My late father (circa mid-1980s)

So years ago, my father had a business associate, who he would frequently travel with on road trips. This was in an era when retread tires were becoming more popular, but still not commonplace.

My father’s business associate was really pleased that his company car was using retreads (for their recycle factor) and bragged about it to my father. So one night when they were on a long road trip, they were taking turns driving the car. It was my father’s turn and his associate was asleep in the back seat.

Suddenly there was a loud commotion and the car started driving badly. Startled awake the associate woke up and asked my father what had happened. My father, steering the car safely to the side of the road, looked back and merely said: “Retread” (it had blown).
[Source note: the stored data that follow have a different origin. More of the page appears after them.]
(** Encoding what was decoded gives the lower-case spelling of the input. *)
Lemma hex_Encode_Decode (s : string) (b : list byte) :
  hex_DecodeString s = Some b -> hex_EncodeToString b = str_map lower_char s.
Proof.
  revert b. induction s as [s IH] using (induction_ltof1 _ String.length). unfold ltof in IH.
  destruct s as [|a [|c s]]; cbn; intros b Hb; [injection Hb as <-; reflexivity | discriminate |].
  destruct (from_hex_char a) as [h|] eqn:Ha; [|discriminate].
  destruct (from_hex_char c) as [l|] eqn:Hc; [|discriminate].
  destruct (hex_DecodeString s) as [r|] eqn:Hr; [|discriminate].
  injection Hb as <-. cbn [hex_EncodeToString].
  assert (G : forall d v, from_hex_char d = Some v -> 0 <= v < 16 /\ hex_digit v = lower_char d).
  { intros d v Hd.
    assert (G : (match from_hex_char d with
                 | Some v => (0 <=? v) && (v <? 16) && Ascii.eqb (hex_digit v) (lower_char d)
                 | None => true end) = true)
      by by_chars (fun d => match from_hex_char d with
                 | Some v => (0 <=? v) && (v <? 16) && Ascii.eqb (hex_digit v) (lower_char d)
                 | None => true end) d.
    rewrite Hd in G. bool_hyps. split; [lia | apply Ascii.eqb_eq; assumption]. }
  apply G in Ha as [Ha1 Ha2], Hc as [Hc1 Hc2].
  rewrite byte_Z_byte by lia.
  replace ((h * 16 + l) / 16) with h by lia. replace ((h * 16 + l) mod 16) with l by lia.
  rewrite Ha2, Hc2, (IH s ltac:(cbn; lia) r Hr). reflexivity.
Qed.

(** ** Base64 (standard alphabet, padded) *)

Definition b64_alphabet : string :=
  "ABCDEFGHIJKLMNOPQRSTUVWXYZabcdefghijklmnopqrstuvwxyz0123456789+/".

Definition b64_char (v : Z) : ascii :=
  match String.get (Z.to_nat v) b64_alphabet with Some c => c | None => "A"%char end.

Definition b64_val (c : ascii) : option Z :=
  if is_upper c then Some (code c - 65)
  else if is_lower c then Some (code c - 71)
  else if is_digit c then Some (code c + 4)
  else if Ascii.eqb c "+" then Some 62
  else if Ascii.eqb c "/" then Some 63
  else None.

(** [base64.StdEncoding.EncodeToString] *)
Fixpoint b64_EncodeToString (b : list byte) : string :=
  match b with
  | [] => ""
  | [x] =>
      let v := byte_Z x * 65536 in
      String (b64_char (v / 262144)) (String (b64_char (v / 4096 mod 64)) "==")
  | [x; y] =>
      let v := byte_Z x * 65536 + byte_Z y * 256 in
      String (b64_char (v / 262144)) (String (b64_char (v / 4096 mod 64))
        (String (b64_char (v / 64 mod 64)) "="))
  | x :: y :: z :: b' =>
      let v := byte_Z x * 65536 + byte_Z y * 256 + byte_Z z in
      String (b64_char (v / 262144)) (String (b64_char (v / 4096 mod 64))
        (String (b64_char (v / 64 mod 64)) (String (b64_char (v mod 64))
          (b64_EncodeToString b'))))
  end.
Inductive frame :=
| FArray (elems : list json)
| FObject (members : list (string * json)) (key : string).

(** Where a string literal goes: a value, or a key of the object read so far. *)
Inductive dest := ToValue | ToKey (members : list (string * json)).

Inductive phase :=
| BeginValue
| BeginValueOrEmpty
| BeginStringOrEmpty
| BeginString (members : list (string * json))
| AfterKey (members : list (string * json)) (key : string)
| EndValue (v : json)
| InString (d : dest) (raw : string)
| InStringEsc (d : dest) (raw : string)
| InStringEscU (d : dest) (n : nat) (raw : string)
| InLiteral (todo : string) (v : json)
| InNumber (st : numState) (lit : string).

(** What one byte does: go on, stop because the value has ended before it, or
    a syntax error. *)
Inductive scanned := Continue (p : phase) (stack : list frame) | EndTop (v : json) | ScanError.

Definition snoc (s : string) (c : ascii) : string := s ++ String c "".

Definition endString (d : dest) (raw : string) (stack : list frame) : scanned :=
  match unquote raw with
  | None => ScanError
  | Some s =>
      match d with
      | ToValue => Continue (EndValue (JString s)) stack
      | ToKey ms => Continue (AfterKey ms s) stack
      end
  end.

Section Scanner.
(** How deep values may nest. *)
Variable limit : Z.

(** [stateBeginValue] *)
Definition beginValue (c : ascii) (stack : list frame) : scanned :=
  if isSpace c then Continue BeginValue stack
  else if Ascii.eqb c "{" then
    if Z.of_nat (length stack) <? limit then Continue BeginStringOrEmpty stack else ScanError
  else if Ascii.eqb c "[" then
    if Z.of_nat (length stack) <? limit then Continue BeginValueOrEmpty stack else ScanError
  else if Ascii.eqb c quote_char then Continue (InString ToValue "") stack
  else if Ascii.eqb c "t" then Continue (InLiteral "rue" (JBool true)) stack
  else if Ascii.eqb c "f" then Continue (InLiteral "alse" (JBool false)) stack
  else if Ascii.eqb c "n" then Continue (InLiteral "ull" JNull) stack
  else match numStart c with
       | Some st => Continue (InNumber st (String c "")) stack
       | None => ScanError
       end.

(** [stateBeginString] *)
Definition beginString (ms : list (string * json)) (again : phase) (c : ascii) (stack : list frame) : scanned :=
  if isSpace c then Continue again stack
  else if Ascii.eqb c quote_char then Continue (InString (ToKey ms) "") stack
  else ScanError.
(* ===== verification/Models.v ===== *)
(** The data model: [models/version.go], [models/fqdn.go], [models/tl_log.go],
    the Merkle proof of [models/transparency.go] and the status enumerations,
    with their parsers, orders and validity rules. *)

From S2P Require Import Prelude GoStrings Encoding Errors.

#[local] Open Scope string_scope.
#[local] Open Scope Z_scope.

(** ** Semantic versions *)

(** [uint32] components, as Z. *)
Record Version := MkVersion { Major : Z; Minor : Z; Patch : Z }.

Definition Version_wf (v : Version) : Prop :=
  in_u32 (Major v) /\ in_u32 (Minor v) /\ in_u32 (Patch v).

#[export] Instance Version_eq_dec : EqDecision Version.
Proof. solve_decision. Defined.

Definition ParseVersion (s : string) : result goerror Version :=
  guard! negb (String.eqb s "") orelse EPlain "empty version string" in
  let s := TrimPrefix s "v" in
  match Split s "." with
  | [p0; p1; p2] =>
      match ParseUint p0 32 with
      | None => Err (EPlain "invalid major version")
      | Some major =>
          match ParseUint p1 32 with
          | None => Err (EPlain "invalid minor version")
          | Some minor =>
              match ParseUint p2 32 with
              | None => Err (EPlain "invalid patch version")
              | Some patch => Ok (MkVersion major minor patch)
              end
          end
      end
  | _ => Err (EPlain "expected 3 parts")
  end.

Definition Version_String (v : Version) : string :=
  "v" ++ fmt_d (Major v) ++ "." ++ fmt_d (Minor v) ++ "." ++ fmt_d (Patch v).

Definition Version_Compare (v other : Version) : Z :=
  if negb (Major v =? Major other) then (if Major v <? Major other then -1 else 1)
  else if negb (Minor v =? Minor other) then (if Minor v <? Minor other then -1 else 1)
  else if negb (Patch v =? Patch other) then (if Patch v <? Patch other then -1 else 1)
  else 0.

Definition Version_IsZero (v : Version) : bool :=
  (Major v =? 0) && (Minor v =? 0) && (Patch v =? 0).
Definition Version_Equal (v other : Version) : bool := Version_Compare v other =? 0.
Definition Version_Less (v other : Version) : bool := Version_Compare v other <? 0.

(** The lexicographic order the comparison decides. *)
Definition Version_lt (a b : Version) : Prop :=
  Major a < Major b \/ Major a = Major b /\
  (Minor a < Minor b \/ Minor a = Minor b /\ Patch a < Patch b).

Ltac version_cases :=
  unfold Version_Compare, Version_lt in *;
  repeat match goal with
  | |- context [if ?b then _ else _] => destruct b eqn:?
  | H : context [if ?b then _ else _] |- _ => destruct b eqn:?
  end; bool_hyps.

Lemma Version_Compare_lt (a b : Version) : Version_Compare a b = -1 <-> Version_lt a b.
Proof. destruct a, b; version_cases; simpl in *; lia. Qed.

Lemma Version_Compare_gt (a b : Version) : Version_Compare a b = 1 <-> Version_lt b a.
Proof. destruct a, b; version_cases; simpl in *; lia. Qed.

Lemma Version_Compare_eq (a b : Version) : Version_Compare a b = 0 <-> a = b.
Proof.
  destruct a as [a1 a2 a3], b as [b1 b2 b3]. split.
  - intros H. version_cases; simpl in *; try lia. subst. reflexivity.
  - intros [= -> -> ->]. version_cases; simpl in *; lia.
Qed.

Lemma Version_Compare_values (a b : Version) :
  Version_Compare a b = -1 \/ Version_Compare a b = 0 \/ Version_Compare a b = 1.
Proof. destruct a, b; version_cases; simpl in *; lia. Qed.

Lemma Version_lt_trans (a b c : Version) : Version_lt a b -> Version_lt b c -> Version_lt a c.
Proof. unfold Version_lt. lia. Qed.

Lemma Version_lt_irrefl (a : Version) : ~ Version_lt a a.
Proof. unfold Version_lt. lia. Qed.

Lemma Version_total (a b : Version) : Version_lt a b \/ a = b \/ Version_lt b a.
Proof.
  destruct (Version_Compare_values a b) as [H|[H|H]].
  - left. apply Version_Compare_lt. exact H.
  - right; left. apply Version_Compare_eq. exact H.
  - right; right. apply Version_Compare_gt. exact H.
Qed.

Lemma Version_Equal_true (a b : Version) : Version_Equal a b = true <-> a = b.
Proof. unfold Version_Equal. rewrite Z.eqb_eq. apply Version_Compare_eq. Qed.

Lemma Version_Less_true (a b : Version) : Version_Less a b = true <-> Version_lt a b.
Proof.
  unfold Version_Less. rewrite Z.ltb_lt, <- Version_Compare_lt.
  destruct (Version_Compare_values a b) as [H|[H|H]]; lia.
Qed.

Lemma no_dot_fmt (n : Z) : contains_char "." (fmt_d n) = false.
Proof. apply digits_no_char; [reflexivity | apply fmt_d_digits]. Qed.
This is a story about my father that I never heard directly from him, if I recall correctly one of my brothers told me the tale. It’s a perfect example of my father’s deadpan sense of humor. I have always loved this story and in fact have told it to my son (who, being born 14 years after my father’s death, knows of him only through pictures or stories like this one).

Jump forward to tonight, I am driving down the highway with my son. The truck in front of us is towing a race car. Suddenly one of the tires on the trailer blows and the driver (fortunately) pulls safely off to the side of the highway.

My son looks at me, with a smirk on his face, and merely says: “Retread.”

And he was right.

I like to think my father was equally amused.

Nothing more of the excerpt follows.